#### Input for this task
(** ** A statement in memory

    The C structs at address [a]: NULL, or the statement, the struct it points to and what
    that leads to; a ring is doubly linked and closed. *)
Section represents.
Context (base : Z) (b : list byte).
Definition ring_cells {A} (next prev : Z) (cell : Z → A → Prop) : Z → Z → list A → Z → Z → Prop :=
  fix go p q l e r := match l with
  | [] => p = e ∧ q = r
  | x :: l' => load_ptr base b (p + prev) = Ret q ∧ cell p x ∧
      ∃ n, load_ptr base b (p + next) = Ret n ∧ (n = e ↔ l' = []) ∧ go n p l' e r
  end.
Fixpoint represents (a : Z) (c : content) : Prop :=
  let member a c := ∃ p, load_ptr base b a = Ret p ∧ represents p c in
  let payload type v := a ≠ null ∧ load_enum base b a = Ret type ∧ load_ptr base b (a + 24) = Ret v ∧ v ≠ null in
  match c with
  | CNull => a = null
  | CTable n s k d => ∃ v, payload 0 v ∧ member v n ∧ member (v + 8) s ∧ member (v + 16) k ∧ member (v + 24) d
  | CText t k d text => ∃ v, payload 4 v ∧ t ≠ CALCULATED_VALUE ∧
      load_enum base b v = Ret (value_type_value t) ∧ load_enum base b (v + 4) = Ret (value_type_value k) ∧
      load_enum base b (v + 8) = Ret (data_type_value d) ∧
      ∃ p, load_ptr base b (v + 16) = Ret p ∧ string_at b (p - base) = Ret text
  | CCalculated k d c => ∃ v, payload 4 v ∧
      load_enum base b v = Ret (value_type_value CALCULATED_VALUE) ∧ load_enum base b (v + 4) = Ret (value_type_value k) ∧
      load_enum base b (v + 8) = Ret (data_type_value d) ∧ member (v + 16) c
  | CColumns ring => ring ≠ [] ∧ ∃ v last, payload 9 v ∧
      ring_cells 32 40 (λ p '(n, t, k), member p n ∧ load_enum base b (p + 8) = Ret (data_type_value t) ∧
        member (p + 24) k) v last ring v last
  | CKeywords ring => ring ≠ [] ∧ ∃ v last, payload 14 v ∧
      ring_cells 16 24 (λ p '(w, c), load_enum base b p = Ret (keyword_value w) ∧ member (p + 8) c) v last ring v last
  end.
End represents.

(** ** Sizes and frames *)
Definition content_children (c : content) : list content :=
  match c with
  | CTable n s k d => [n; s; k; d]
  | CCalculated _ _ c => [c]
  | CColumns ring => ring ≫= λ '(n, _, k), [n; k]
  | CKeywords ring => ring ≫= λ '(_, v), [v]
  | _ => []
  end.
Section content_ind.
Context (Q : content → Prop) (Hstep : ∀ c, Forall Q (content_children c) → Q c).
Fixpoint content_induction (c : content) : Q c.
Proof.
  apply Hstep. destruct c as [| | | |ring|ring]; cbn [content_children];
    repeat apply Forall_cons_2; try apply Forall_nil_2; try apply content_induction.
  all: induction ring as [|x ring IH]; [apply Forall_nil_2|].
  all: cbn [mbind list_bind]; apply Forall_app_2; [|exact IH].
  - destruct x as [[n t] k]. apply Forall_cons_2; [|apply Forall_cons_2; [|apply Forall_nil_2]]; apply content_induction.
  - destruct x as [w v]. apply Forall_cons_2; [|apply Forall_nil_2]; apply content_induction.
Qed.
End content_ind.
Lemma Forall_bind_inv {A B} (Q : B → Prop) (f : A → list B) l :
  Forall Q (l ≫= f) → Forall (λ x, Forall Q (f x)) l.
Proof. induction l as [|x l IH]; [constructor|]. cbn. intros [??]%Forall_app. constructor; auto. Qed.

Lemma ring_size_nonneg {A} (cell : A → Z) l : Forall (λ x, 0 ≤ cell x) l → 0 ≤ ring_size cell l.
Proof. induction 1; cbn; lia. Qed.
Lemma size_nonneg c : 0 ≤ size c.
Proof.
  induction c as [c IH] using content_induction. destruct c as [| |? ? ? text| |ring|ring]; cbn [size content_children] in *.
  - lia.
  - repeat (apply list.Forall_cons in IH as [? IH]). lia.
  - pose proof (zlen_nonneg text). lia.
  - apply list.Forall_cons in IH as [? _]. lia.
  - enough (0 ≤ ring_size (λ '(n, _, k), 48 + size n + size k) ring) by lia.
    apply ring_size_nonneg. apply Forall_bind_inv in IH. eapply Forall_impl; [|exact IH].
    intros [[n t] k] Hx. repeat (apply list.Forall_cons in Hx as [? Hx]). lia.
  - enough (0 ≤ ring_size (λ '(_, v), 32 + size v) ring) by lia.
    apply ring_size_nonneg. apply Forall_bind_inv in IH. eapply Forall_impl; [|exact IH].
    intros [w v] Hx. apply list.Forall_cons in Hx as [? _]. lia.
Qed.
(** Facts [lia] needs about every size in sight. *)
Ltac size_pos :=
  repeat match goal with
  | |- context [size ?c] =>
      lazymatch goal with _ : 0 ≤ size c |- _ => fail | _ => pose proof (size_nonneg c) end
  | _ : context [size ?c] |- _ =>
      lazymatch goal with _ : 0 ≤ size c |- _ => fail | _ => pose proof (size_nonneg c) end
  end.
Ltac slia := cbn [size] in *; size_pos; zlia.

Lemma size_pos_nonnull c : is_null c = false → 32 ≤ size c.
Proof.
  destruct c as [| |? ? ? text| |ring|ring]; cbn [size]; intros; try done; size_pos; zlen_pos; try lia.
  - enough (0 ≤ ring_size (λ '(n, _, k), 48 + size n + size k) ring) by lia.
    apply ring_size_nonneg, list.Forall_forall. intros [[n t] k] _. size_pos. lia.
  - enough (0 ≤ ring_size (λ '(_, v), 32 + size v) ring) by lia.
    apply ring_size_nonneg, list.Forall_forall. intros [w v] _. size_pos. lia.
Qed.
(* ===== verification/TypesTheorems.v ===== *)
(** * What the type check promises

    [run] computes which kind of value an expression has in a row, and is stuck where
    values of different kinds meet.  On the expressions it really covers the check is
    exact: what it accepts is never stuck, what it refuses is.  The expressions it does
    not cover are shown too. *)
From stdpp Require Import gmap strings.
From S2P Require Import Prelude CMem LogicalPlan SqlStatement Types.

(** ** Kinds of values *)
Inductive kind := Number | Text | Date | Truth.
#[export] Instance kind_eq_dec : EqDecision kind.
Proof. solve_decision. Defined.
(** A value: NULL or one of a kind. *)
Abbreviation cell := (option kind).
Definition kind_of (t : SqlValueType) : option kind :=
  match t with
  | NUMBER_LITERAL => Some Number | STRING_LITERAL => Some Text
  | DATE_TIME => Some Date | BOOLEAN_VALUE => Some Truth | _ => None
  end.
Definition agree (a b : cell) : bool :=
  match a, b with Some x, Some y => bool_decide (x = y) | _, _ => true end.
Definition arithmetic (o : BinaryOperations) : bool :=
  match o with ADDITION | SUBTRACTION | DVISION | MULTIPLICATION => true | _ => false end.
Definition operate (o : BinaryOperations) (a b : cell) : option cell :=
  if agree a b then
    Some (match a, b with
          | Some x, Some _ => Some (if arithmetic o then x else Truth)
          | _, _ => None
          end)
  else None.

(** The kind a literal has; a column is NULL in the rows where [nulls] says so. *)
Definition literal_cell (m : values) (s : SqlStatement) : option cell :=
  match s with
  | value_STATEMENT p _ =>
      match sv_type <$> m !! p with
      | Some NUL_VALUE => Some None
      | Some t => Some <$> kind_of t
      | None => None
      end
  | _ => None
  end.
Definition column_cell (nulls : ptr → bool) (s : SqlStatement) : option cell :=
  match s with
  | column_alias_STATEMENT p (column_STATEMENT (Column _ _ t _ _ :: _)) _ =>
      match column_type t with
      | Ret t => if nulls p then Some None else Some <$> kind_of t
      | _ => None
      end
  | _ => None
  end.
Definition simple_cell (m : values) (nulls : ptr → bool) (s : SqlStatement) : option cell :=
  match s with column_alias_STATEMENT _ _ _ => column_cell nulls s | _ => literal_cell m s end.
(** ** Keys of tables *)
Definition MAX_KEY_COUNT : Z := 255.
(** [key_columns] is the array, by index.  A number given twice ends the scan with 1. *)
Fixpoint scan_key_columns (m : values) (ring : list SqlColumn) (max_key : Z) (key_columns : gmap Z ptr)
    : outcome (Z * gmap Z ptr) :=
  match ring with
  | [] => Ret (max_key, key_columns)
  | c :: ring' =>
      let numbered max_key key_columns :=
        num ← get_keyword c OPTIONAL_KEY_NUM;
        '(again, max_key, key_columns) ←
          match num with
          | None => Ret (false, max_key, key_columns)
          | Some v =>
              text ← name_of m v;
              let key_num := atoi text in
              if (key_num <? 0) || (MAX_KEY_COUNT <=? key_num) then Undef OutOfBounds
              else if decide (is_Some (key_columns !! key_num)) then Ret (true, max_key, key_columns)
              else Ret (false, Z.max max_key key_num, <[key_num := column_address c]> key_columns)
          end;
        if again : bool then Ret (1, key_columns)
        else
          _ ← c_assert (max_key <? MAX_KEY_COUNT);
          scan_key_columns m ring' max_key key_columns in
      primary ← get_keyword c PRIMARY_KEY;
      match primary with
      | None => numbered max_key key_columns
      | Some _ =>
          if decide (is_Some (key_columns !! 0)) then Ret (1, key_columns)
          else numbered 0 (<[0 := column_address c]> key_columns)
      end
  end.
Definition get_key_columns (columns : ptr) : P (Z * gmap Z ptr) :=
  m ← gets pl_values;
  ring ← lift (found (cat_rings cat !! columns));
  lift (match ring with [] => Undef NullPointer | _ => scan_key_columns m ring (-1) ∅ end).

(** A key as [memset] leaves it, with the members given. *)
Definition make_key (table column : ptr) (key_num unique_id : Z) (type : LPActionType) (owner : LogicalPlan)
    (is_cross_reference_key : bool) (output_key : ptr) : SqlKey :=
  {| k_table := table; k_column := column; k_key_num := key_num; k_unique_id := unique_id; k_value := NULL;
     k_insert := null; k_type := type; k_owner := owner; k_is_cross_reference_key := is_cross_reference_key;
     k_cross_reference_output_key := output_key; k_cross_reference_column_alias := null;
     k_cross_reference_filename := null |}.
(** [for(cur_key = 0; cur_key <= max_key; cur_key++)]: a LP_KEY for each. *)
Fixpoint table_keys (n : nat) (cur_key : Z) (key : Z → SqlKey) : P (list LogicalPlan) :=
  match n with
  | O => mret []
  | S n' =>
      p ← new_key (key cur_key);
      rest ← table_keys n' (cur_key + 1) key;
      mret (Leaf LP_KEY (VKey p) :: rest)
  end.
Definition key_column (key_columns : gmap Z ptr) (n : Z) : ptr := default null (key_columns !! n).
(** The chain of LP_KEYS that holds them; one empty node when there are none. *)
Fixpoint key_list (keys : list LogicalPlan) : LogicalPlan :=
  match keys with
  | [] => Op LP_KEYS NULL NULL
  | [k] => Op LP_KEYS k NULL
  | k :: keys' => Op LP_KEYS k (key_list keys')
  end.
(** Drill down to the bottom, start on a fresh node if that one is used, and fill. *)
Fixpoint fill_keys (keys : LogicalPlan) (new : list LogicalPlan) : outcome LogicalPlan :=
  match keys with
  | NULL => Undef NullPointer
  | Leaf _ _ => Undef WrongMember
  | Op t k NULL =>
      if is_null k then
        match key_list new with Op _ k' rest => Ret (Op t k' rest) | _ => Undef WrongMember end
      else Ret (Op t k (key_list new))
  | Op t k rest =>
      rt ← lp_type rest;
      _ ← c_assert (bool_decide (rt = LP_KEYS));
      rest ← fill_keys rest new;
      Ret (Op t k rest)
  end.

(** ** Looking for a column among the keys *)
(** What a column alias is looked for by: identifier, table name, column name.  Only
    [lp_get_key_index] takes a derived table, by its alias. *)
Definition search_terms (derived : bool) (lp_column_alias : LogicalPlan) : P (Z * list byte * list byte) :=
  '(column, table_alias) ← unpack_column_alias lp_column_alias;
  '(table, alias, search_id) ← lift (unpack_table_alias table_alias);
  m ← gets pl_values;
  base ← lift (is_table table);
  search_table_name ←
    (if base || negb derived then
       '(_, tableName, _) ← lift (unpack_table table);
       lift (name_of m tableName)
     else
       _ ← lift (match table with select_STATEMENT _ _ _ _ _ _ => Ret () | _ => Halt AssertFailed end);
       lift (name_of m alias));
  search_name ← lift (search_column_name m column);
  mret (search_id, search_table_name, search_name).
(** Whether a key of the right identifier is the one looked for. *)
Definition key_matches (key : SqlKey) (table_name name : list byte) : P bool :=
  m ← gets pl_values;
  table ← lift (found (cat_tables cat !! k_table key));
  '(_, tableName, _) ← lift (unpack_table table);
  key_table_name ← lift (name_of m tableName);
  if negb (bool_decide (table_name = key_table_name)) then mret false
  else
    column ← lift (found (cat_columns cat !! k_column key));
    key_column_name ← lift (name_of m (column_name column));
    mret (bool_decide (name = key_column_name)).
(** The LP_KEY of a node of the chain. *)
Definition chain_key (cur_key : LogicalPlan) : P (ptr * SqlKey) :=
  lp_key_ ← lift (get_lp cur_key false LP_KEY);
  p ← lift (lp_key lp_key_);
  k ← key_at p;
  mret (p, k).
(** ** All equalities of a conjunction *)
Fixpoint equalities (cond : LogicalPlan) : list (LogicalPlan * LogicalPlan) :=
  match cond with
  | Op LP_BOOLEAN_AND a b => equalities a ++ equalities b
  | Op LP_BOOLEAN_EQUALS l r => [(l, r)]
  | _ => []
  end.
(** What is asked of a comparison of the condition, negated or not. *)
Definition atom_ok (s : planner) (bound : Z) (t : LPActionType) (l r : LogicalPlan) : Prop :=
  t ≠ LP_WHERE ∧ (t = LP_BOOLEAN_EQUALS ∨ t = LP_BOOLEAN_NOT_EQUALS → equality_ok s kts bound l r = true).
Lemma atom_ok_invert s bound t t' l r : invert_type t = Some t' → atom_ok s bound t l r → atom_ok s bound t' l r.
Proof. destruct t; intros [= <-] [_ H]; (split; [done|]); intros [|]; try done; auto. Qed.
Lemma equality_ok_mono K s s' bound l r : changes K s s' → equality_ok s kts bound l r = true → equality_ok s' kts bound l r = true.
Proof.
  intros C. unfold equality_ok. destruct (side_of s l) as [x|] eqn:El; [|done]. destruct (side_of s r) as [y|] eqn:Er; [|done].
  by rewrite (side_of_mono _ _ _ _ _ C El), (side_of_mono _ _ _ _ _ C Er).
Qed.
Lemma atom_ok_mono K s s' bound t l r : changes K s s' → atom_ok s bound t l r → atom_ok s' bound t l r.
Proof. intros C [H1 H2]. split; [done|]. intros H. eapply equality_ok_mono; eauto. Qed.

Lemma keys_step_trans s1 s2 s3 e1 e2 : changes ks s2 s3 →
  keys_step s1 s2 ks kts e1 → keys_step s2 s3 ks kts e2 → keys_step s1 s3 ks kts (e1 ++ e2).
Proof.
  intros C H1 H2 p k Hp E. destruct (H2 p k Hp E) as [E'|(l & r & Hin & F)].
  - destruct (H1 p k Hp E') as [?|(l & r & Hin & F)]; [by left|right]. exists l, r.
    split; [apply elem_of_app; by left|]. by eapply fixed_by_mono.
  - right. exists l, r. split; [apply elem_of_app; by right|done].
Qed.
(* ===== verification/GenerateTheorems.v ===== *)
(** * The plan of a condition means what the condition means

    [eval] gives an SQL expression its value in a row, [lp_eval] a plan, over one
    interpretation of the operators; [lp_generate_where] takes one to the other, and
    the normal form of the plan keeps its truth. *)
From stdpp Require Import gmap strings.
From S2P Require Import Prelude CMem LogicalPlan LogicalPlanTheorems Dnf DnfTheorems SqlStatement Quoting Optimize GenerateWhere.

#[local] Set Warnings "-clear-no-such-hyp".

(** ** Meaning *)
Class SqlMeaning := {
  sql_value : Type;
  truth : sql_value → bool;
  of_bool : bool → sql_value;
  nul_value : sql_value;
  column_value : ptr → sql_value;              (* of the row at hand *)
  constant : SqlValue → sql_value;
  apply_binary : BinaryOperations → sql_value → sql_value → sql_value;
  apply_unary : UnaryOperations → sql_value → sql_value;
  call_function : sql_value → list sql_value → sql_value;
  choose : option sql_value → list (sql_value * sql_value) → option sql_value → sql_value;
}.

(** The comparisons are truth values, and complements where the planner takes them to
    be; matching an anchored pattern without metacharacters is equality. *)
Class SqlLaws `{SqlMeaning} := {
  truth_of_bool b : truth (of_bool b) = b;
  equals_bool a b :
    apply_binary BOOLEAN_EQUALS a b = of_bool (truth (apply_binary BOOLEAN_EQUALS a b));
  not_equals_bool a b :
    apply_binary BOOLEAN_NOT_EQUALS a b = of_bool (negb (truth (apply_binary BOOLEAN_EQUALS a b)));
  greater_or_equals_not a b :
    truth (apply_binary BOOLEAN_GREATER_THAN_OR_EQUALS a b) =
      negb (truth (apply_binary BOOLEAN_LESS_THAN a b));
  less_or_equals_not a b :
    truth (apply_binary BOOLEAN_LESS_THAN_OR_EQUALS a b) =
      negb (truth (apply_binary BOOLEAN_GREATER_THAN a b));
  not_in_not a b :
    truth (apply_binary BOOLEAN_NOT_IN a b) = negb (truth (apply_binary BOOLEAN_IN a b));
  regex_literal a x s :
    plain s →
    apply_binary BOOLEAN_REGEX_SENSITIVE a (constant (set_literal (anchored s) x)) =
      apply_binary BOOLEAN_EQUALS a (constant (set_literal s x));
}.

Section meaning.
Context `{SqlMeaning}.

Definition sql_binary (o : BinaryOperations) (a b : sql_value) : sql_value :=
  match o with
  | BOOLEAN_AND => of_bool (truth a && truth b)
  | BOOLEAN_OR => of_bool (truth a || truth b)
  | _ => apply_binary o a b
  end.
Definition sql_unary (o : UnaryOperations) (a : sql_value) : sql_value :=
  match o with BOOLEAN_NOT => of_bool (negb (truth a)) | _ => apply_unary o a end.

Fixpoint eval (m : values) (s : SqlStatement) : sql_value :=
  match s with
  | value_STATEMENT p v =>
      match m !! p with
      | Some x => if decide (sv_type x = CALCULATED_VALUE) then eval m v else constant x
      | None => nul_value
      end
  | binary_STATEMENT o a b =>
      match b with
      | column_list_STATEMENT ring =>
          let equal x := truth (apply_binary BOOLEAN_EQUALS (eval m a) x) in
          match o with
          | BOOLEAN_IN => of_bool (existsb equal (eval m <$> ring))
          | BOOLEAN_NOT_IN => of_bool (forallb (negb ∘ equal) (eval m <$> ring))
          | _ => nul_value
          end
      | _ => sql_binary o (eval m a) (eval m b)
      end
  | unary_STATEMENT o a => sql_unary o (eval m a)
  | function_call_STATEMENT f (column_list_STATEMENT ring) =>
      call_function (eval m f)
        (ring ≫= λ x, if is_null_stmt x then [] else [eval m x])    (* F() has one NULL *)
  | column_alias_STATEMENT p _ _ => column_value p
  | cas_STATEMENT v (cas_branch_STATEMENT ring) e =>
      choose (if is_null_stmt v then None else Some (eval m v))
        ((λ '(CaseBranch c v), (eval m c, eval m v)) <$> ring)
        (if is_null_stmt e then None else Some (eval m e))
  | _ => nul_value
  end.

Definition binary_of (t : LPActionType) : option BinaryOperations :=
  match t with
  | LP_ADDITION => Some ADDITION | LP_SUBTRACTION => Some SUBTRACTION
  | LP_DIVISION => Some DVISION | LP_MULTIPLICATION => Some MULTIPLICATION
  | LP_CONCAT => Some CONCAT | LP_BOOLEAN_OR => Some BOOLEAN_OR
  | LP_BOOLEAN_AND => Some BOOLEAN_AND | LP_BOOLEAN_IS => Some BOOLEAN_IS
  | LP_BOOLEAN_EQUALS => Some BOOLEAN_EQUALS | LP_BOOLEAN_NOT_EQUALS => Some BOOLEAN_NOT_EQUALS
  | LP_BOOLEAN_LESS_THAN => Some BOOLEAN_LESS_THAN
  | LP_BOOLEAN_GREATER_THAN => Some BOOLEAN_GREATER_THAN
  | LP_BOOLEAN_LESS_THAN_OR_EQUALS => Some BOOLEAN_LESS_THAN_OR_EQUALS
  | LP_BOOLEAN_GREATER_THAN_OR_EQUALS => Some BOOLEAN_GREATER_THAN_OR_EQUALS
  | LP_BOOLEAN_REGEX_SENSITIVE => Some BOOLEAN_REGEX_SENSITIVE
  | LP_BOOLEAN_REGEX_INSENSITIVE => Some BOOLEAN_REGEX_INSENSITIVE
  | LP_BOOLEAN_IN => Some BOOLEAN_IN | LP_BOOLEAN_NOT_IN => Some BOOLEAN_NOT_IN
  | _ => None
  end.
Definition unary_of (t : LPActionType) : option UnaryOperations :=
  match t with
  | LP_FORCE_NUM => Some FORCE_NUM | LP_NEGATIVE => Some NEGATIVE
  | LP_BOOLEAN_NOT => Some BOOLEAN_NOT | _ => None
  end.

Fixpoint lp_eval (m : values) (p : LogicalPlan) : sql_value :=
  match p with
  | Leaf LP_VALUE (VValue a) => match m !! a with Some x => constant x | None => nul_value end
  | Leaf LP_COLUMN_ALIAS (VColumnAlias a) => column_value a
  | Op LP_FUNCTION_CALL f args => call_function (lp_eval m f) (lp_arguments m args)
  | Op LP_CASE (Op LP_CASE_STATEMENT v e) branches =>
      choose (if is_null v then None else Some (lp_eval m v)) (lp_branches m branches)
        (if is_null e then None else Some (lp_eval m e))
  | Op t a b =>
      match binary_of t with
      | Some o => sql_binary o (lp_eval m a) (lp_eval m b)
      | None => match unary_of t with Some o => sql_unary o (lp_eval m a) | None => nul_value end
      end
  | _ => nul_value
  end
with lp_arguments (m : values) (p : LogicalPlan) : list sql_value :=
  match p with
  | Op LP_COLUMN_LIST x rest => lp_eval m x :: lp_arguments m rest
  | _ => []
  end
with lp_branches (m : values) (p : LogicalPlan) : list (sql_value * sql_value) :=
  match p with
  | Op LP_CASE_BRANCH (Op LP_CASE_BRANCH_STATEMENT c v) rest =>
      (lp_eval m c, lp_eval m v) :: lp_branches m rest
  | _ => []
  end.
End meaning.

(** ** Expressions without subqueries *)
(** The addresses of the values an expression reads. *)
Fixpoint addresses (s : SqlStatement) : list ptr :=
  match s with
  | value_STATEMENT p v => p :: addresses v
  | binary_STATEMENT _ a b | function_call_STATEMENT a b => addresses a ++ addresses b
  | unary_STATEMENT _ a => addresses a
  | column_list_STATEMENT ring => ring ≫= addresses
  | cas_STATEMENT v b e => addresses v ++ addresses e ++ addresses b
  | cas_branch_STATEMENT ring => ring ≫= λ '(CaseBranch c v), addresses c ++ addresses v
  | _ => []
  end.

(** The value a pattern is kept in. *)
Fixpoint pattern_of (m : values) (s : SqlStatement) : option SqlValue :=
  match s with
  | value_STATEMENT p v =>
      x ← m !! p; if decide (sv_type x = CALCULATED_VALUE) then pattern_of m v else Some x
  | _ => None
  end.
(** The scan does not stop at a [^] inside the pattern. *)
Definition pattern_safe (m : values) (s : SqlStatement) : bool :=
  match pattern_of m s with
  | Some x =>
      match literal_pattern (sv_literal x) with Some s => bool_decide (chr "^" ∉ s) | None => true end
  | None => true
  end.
########
* _The task_
Of the entries above, transcribe exactly those lines that fall between the line containing "Section represents." and the line containing "load_enum base b v = Ret (value_type_value CALCULATED_VALUE)", together with those two lines.

* _Exercise answer_
Section represents.
Context (base : Z) (b : list byte).
Definition ring_cells {A} (next prev : Z) (cell : Z → A → Prop) : Z → Z → list A → Z → Z → Prop :=
  fix go p q l e r := match l with
  | [] => p = e ∧ q = r
  | x :: l' => load_ptr base b (p + prev) = Ret q ∧ cell p x ∧
      ∃ n, load_ptr base b (p + next) = Ret n ∧ (n = e ↔ l' = []) ∧ go n p l' e r
  end.
Fixpoint represents (a : Z) (c : content) : Prop :=
  let member a c := ∃ p, load_ptr base b a = Ret p ∧ represents p c in
  let payload type v := a ≠ null ∧ load_enum base b a = Ret type ∧ load_ptr base b (a + 24) = Ret v ∧ v ≠ null in
  match c with
  | CNull => a = null
  | CTable n s k d => ∃ v, payload 0 v ∧ member v n ∧ member (v + 8) s ∧ member (v + 16) k ∧ member (v + 24) d
  | CText t k d text => ∃ v, payload 4 v ∧ t ≠ CALCULATED_VALUE ∧
      load_enum base b v = Ret (value_type_value t) ∧ load_enum base b (v + 4) = Ret (value_type_value k) ∧
      load_enum base b (v + 8) = Ret (data_type_value d) ∧
      ∃ p, load_ptr base b (v + 16) = Ret p ∧ string_at b (p - base) = Ret text
  | CCalculated k d c => ∃ v, payload 4 v ∧
      load_enum base b v = Ret (value_type_value CALCULATED_VALUE) ∧ load_enum base b (v + 4) = Ret (value_type_value k) ∧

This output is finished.